丘を下った所には、幅三メートルほどの河川と、川沿いに街道のようなものが存在した。
右を向けば、少しいったところに小規模な森林が存在していて、何かの動物の鳴き声が聞こえてくる。
左を向けば、かなり遠くだが峡谷があるようで、地面は途切れているようだ。
「これ、まさか異世界ってやつじゃ……」
まだまだ下っ端とはいえ、俺は新作アプリの世界観やモンスターの設定、短いシナリオテキストなどを作っていた。
そんな業界にいるものだから、ゲームを初めとして、ライトノベルやアニメなどの流行りのエンタメ情報には自然と詳しくなる。
最近、異世界に転移したり転生したりするライトノベルが流行していると聞いていたが、今の状況はそれそのものだった。
「え、じゃあ俺死んだの?」
思わず、そんな言葉が口から出た。
もしかして、二徹の寝不足状態でいきなり立ち上がったことで、立ちくらみを起こして倒れ、そのままどこか尖ったところに頭でもぶつけたのかもしれない。
「まあ……でも、いいかもしれないな。正直、今の仕事、楽しくなくなってたし……」
子供の頃からクリエイターになるのが夢だった。
だが、理想と現実は違っていたし、その現実は過酷だった。
「ま、夢見てるのかもしれないしな。どうせなら、この状況を楽しもう」
自分が死んだのか、夢を見ているのかなんて、ここで考えても全く答えが出ない話だった。
ならば、今はこの世界を思いっきり楽しんだ方がいい。たとえ現実で死んでいたとして、この世界で今、俺は生きている。それでいいじゃないか。
「こういう異世界転移系の作品は、異世界に来るときに何らかの力を手に入れるのが王道だよな。さてと、俺も何かもらえたのかな?」
全身を確認してみるが、最強武器的なものを装備しているわけではないし、誰かに転生しているわけでもない。知っている自分自身だ。

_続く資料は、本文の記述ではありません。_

(* ===== verification/Fetch.v ===== *)
(** * barista-cache: downloads and their checksums

    Models crates/barista-cache/src/fetch.rs (the request, its outcome, the
    repository layout) and checksum.rs (sidecar files and verification).  The
    HTTP client is the record [Http] and SHA-1 the class [Sha1]; the
    semaphore that bounds concurrent requests does not change their
    outcome. *)

From S2P Require Import Prelude Cas.

Module Fetch.
Import Cas.

(** ** Text of the standard library *)

Definition between (lo hi : N) (a : ascii) : bool := ((lo <=? code a) && (code a <=? hi))%N.

(** The second byte of a three- or four-byte character. *)
Definition second_of (a b : ascii) : bool :=
  let x := code a in
  if (x =? 224)%N then between 160 191 b
  else if (x =? 237)%N then between 128 159 b
  else if (x =? 240)%N then between 144 191 b
  else if (x =? 244)%N then between 128 143 b
  else is_continuation b.

(** The next chunk of [Utf8Chunks]: whether it is a character, and its
    length. *)
Definition chunk (l : list ascii) : bool * nat :=
  match l with
  | [] => (true, 0)
  | a :: l1 =>
      if is_ascii a then (true, 1)
      else
        match l1 with
        | b :: l2 =>
            if between 194 223 a then if is_continuation b then (true, 2) else (false, 1)
            else if between 224 244 a && second_of a b then
              match l2 with
              | c :: l3 =>
                  if is_continuation c then
                    if between 224 239 a then (true, 3)
                    else match l3 with
                         | d :: _ => if is_continuation d then (true, 4) else (false, 3)
                         | [] => (false, 3)
                         end
                  else (false, 2)
              | [] => (false, 2)
              end
            else (false, 1)
        | [] => (false, 1)
        end
  end.

Definition REPLACEMENT : list ascii := ["239"; "191"; "189"]%char.

Fixpoint lossy_bytes (fuel : nat) (l : list ascii) : list ascii :=
  match fuel with
  | O => l
  | S fuel' =>
      match l with
      | [] => []
      | _ :: _ =>
          let '(ok, n) := chunk l in
          (if ok then take n l else REPLACEMENT) ++ lossy_bytes fuel' (drop n l)
      end
  end.

(** [String::from_utf8_lossy]. *)
Definition from_utf8_lossy (b : Bytes) : string :=
  let l := (fun x => ascii_of_N (Z.to_N x)) <$> b in
  string_of_list_ascii (lossy_bytes (length l) l).

(** The bytes before the first white space. *)
Fixpoint token (l : list ascii) : list ascii :=
  match l with
  | [] => []
  | a :: l' => if ws_len l =? 0 then a :: token l' else []
  end.

(** [split_whitespace().next()]. *)
Definition first_token (s : string) : option string :=
  let t := trim s in
  if is_empty t then None else Some (string_of_list_ascii (token (list_ascii_of_string t))).

(** ** Checksums *)

Inductive Algorithm : Type := Sha1A | Sha256A.

Definition hex_len (a : Algorithm) : nat := match a with Sha1A => 40 | Sha256A => 64 end.

Record ChecksumExpected := mkExpected { algorithm : Algorithm; hex : string }.

Inductive FormatDetail : Type :=
  | WrongHexLength (a : Algorithm) (got : nat)
  | NonHex
  | NoLines.

Inductive ChecksumError : Type :=
  | Format (detail : FormatDetail)
  | Mismatch (expected : ChecksumExpected) (computed : string).

Definition is_ascii_hexdigit (a : ascii) : bool :=
  is_ascii_digit a || between 65 70 a || between 97 102 a.

(** The loop of [ChecksumExpected::parse] over the lines; since each line is
    trimmed, it makes no difference that [lines] drops a carriage return. *)
Fixpoint parse_lines (a : Algorithm) (lines : list string) : result ChecksumError ChecksumExpected :=
  match lines with
  | [] => Err (Format NoLines)
  | raw :: lines' =>
      let line := trim raw in
      if is_empty line || str_starts "#" line then parse_lines a lines'
      else
        let h := default "" (first_token line) in
        if negb (String.length h =? hex_len a) then Err (Format (WrongHexLength a (String.length h)))
        else if negb (str_forallb is_ascii_hexdigit h) then Err (Format NonHex)
        else Ok (mkExpected a (to_ascii_lowercase h))
  end.

Definition LF : ascii := "010".

Definition parse (a : Algorithm) (raw : string) : result ChecksumError ChecksumExpected :=
  parse_lines a (str_split LF raw).

Inductive Verification : Type :=
  | Sha256Verified (hex : string)
  | Sha1Verified (hex : string)
  | Unverified.

(** SHA-1. *)
Class Sha1 := sha1 : Bytes -> Bytes.

Section Verify.
Context `{D : Digest} `{S1 : Sha1}.

Definition hex_sha256 (bytes : Bytes) : string := to_hex (sha256 bytes).
Definition hex_sha1 (bytes : Bytes) : string := encode_hex (sha1 bytes).

(** One sidecar: absent, matching, or an error. *)
Definition check_sidecar (a : Algorithm) (computed : string) (sidecar : option string)
    : result ChecksumError bool :=
  match sidecar with
  | Some raw =>
      expected ← parse a raw;
      if String.eqb (hex expected) computed then Ok true else Err (Mismatch expected computed)
  | None => Ok false
  end.

Definition verify (bytes : Bytes) (sha256_sidecar sha1_sidecar : option string)
    : result ChecksumError Verification :=
  sha256_ok ← check_sidecar Sha256A (hex_sha256 bytes) sha256_sidecar;
  sha1_ok ← check_sidecar Sha1A (hex_sha1 bytes) sha1_sidecar;
  Ok (if (sha256_ok : bool) then Sha256Verified (hex_sha256 bytes)
      else if (sha1_ok : bool) then Sha1Verified (hex_sha1 bytes)
      else Unverified).

End Verify.

(** ** Requests *)

Inductive SendError : Type := SendTimeout | SendFailed (source : string).

Record Response := mkResponse {
  status : Z;
  header : string -> option string;
  body : result SendError Bytes
}.

(** The HTTP client: the answer to a request for a URL with headers. *)
Record Http := mkHttp {
  send : string -> list (string * string) -> result SendError Response;
  valid_header : string -> bool
}.

Record ConditionalHeaders := mkCond { c_etag : option string; c_last_modified : option string }.

Definition no_conditions : ConditionalHeaders := mkCond None None.

Inductive FetchError : Type :=
  | TransportFailed (url source : string)
  | StatusError (url : string) (status : Z)
  | Timeout (url : string) (seconds : Z).

Inductive FetchOutcome : Type :=
  | Fresh (bytes : Bytes) (etag last_modified content_type : option string)
  | NotModified.

Record FetchConfig := mkFetchConfig { request_timeout_secs : Z; default_upstream : string }.

Section Fetcher.
Variable http : Http.
Variable config : FetchConfig.

Definition send_error (url : string) (e : SendError) : FetchError :=
  match e with
  | SendTimeout => Timeout url (request_timeout_secs config)
  | SendFailed source => TransportFailed url source
  end.

Definition conditional (name : string) (v : option string) : list (string * string) :=
  match v with
  | Some v => if valid_header http v then [(name, v)] else []
  | None => []
  end.

Definition fetch (url : string) (cond : ConditionalHeaders) : result FetchError FetchOutcome :=
  let headers := conditional "if-none-match" (c_etag cond)
                 ++ conditional "if-modified-since" (c_last_modified cond) in
  resp ← map_err (send_error url) (send http url headers);
  if (status resp =? 304)%Z then Ok NotModified
  else if negb ((200 <=? status resp) && (status resp <=? 299))%Z
  then Err (StatusError url (status resp))
  else
    bytes ← map_err (send_error url) (body resp);
    Ok (Fresh bytes (header resp "etag") (header resp "last-modified") (header resp "content-type")).

(** [trim_end_matches('/')] and [replace('.', "/")]. *)
Fixpoint trim_end_slashes (s : string) : string :=
  match s with
  | EmptyString => EmptyString
  | String a s' =>
      match trim_end_slashes s' with
      | EmptyString => if Ascii.eqb a "/" then EmptyString else String a EmptyString
      | t => String a t
      end
  end.

Definition group_path (group : string) : string :=
  str_map (fun a => if Ascii.eqb a "." then "/"%char else a) group.

Definition base_url (upstream : option string) : string :=
  trim_end_slashes (default (default_upstream config) upstream).

Definition url_for_artifact (upstream : option string) (group artifact version : string)
    (classifier : option string) (extension : string) : string :=
  let suffix := match classifier with Some c => "-" +:+ c | None => "" end in
  base_url upstream +:+ "/" +:+ group_path group +:+ "/" +:+ artifact +:+ "/" +:+ version +:+ "/"
  +:+ artifact +:+ "-" +:+ version +:+ suffix +:+ "." +:+ extension.

Definition url_for_metadata (upstream : option string) (group artifact : string) : string :=
  base_url upstream +:+ "/" +:+ group_path group +:+ "/" +:+ artifact +:+ "/maven-metadata.xml".

Definition url_for_sidecar (artifact_url algorithm : string) : string :=
  artifact_url +:+ "." +:+ algorithm.

End Fetcher.
End Fetch.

「となると、特殊能力か? 素早く動ける……わけでもないし、魔法が使える……わけでもないな」
魔力みたいなものが身体を巡っている感じもしないし、いきなり戦闘をできるような運動神経も手に入っていない。
「あれ……これもしかして、何も能力を持ってないんじゃ……」
俺がそう、不安げに呟いた時だ。
そう遠くない緑の地面がうっすらと光っているのを見つけた。
俺は首を傾げながら近寄っていく。
そして、そこで輝いている物体を見つけて顔をしかめた。
「俺が作ってたモンスター設定の資料じゃねえか……」
草むらの中に、見覚えのある十枚ほどの紙をまとめた資料が、なぜか神秘的な光を放って鎮座していた。
謎の神々しさがある。
新作アプリ内で登場する大量の敵モンスターの設定を、徹夜で必死で書いた資料だ。ジャンルがRPGであることもあり、敵モンスターがたくさん必要だったのだ。
資料に書かれている情報は、モンスターの名前、種族と簡単な外見・能力の説明文だけの簡単なものである。昨日の残業で作ったからよく覚えている。
「しかし、なんで光を放ってんだ……まるで、伝説の道具みたいな貫禄あるぞ……」
そう言って、資料を手に取った瞬間。
突然、黒く禍々しい輝きが資料から放たれた。
「な、なんだ……!?」
うねるような黒い輝きに、俺の残業によって完成した大切な資料が飲み込まれていく。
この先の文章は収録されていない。